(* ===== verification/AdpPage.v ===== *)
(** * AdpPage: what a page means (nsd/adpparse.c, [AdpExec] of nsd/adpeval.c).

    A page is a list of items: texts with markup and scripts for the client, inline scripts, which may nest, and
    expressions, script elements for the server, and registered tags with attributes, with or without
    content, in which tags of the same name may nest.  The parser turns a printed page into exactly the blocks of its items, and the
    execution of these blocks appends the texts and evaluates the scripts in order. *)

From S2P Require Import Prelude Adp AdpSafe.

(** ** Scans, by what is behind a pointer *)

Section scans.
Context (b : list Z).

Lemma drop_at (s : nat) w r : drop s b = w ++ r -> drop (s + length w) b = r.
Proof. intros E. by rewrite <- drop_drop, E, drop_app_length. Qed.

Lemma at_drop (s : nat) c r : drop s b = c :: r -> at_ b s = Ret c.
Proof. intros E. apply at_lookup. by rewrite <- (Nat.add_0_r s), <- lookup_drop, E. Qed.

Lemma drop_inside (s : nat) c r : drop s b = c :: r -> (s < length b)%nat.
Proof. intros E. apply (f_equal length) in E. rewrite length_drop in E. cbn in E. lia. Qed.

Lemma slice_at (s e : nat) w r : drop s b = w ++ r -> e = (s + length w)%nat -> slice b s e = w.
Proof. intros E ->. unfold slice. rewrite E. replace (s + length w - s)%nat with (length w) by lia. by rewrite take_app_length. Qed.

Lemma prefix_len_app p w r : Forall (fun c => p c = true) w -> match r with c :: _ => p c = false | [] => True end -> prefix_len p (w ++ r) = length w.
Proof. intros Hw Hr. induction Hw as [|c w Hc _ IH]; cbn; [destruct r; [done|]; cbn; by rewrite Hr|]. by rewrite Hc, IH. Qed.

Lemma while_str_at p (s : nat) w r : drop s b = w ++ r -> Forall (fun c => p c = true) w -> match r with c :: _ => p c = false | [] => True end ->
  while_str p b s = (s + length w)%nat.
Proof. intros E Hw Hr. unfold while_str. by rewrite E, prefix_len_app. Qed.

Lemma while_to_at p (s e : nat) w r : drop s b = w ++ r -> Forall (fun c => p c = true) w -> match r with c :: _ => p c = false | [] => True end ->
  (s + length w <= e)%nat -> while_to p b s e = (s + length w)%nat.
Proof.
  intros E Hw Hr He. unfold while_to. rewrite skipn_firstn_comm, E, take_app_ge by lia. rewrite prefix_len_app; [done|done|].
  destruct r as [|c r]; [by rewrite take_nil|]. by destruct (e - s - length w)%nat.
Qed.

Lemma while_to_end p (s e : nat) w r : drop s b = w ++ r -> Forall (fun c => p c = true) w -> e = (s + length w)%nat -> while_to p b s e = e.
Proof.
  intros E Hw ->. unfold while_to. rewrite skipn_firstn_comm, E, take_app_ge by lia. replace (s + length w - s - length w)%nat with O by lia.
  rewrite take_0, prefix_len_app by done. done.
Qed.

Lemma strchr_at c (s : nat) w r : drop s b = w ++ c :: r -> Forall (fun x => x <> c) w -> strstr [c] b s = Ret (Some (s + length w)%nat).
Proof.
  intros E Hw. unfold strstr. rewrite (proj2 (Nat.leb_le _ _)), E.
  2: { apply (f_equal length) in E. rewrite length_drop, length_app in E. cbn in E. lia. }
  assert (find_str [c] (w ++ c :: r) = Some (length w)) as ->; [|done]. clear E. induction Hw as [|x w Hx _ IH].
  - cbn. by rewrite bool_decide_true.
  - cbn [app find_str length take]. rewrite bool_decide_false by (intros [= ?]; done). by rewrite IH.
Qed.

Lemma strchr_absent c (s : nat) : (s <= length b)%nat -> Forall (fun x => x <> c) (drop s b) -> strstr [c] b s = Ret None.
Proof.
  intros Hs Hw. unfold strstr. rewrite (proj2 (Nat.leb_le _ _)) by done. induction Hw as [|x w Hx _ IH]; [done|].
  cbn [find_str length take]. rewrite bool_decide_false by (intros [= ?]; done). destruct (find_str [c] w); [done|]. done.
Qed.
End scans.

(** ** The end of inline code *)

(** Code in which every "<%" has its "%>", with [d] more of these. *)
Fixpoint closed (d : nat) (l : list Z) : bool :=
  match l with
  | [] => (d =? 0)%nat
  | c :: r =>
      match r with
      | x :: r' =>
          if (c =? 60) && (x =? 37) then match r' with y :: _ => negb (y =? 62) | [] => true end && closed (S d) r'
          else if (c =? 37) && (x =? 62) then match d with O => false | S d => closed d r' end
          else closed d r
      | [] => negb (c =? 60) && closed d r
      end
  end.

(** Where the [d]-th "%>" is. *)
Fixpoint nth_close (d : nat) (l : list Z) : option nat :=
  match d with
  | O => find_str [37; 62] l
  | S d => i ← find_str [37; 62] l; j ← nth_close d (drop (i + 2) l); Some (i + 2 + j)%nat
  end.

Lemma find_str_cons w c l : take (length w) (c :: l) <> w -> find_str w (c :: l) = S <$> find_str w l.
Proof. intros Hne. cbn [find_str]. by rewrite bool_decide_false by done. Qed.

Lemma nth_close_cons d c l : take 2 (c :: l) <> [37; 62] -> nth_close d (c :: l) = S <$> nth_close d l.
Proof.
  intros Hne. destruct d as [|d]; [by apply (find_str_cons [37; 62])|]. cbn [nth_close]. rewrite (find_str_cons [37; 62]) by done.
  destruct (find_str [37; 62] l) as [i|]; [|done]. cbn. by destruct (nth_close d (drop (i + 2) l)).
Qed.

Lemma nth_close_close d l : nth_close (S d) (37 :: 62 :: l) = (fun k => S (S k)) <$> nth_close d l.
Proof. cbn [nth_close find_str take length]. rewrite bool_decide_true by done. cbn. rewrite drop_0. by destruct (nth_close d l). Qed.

+++

- [Required action]:
From the very first line of the records down to the line with "Section scans.", please write out each line exactly, including both ends and no other lines.

- [Reply to the task]:
(* ===== verification/AdpPage.v ===== *)
(** * AdpPage: what a page means (nsd/adpparse.c, [AdpExec] of nsd/adpeval.c).

    A page is a list of items: texts with markup and scripts for the client, inline scripts, which may nest, and
    expressions, script elements for the server, and registered tags with attributes, with or without
    content, in which tags of the same name may nest.  The parser turns a printed page into exactly the blocks of its items, and the
    execution of these blocks appends the texts and evaluates the scripts in order. *)

From S2P Require Import Prelude Adp AdpSafe.

(** ** Scans, by what is behind a pointer *)

Section scans.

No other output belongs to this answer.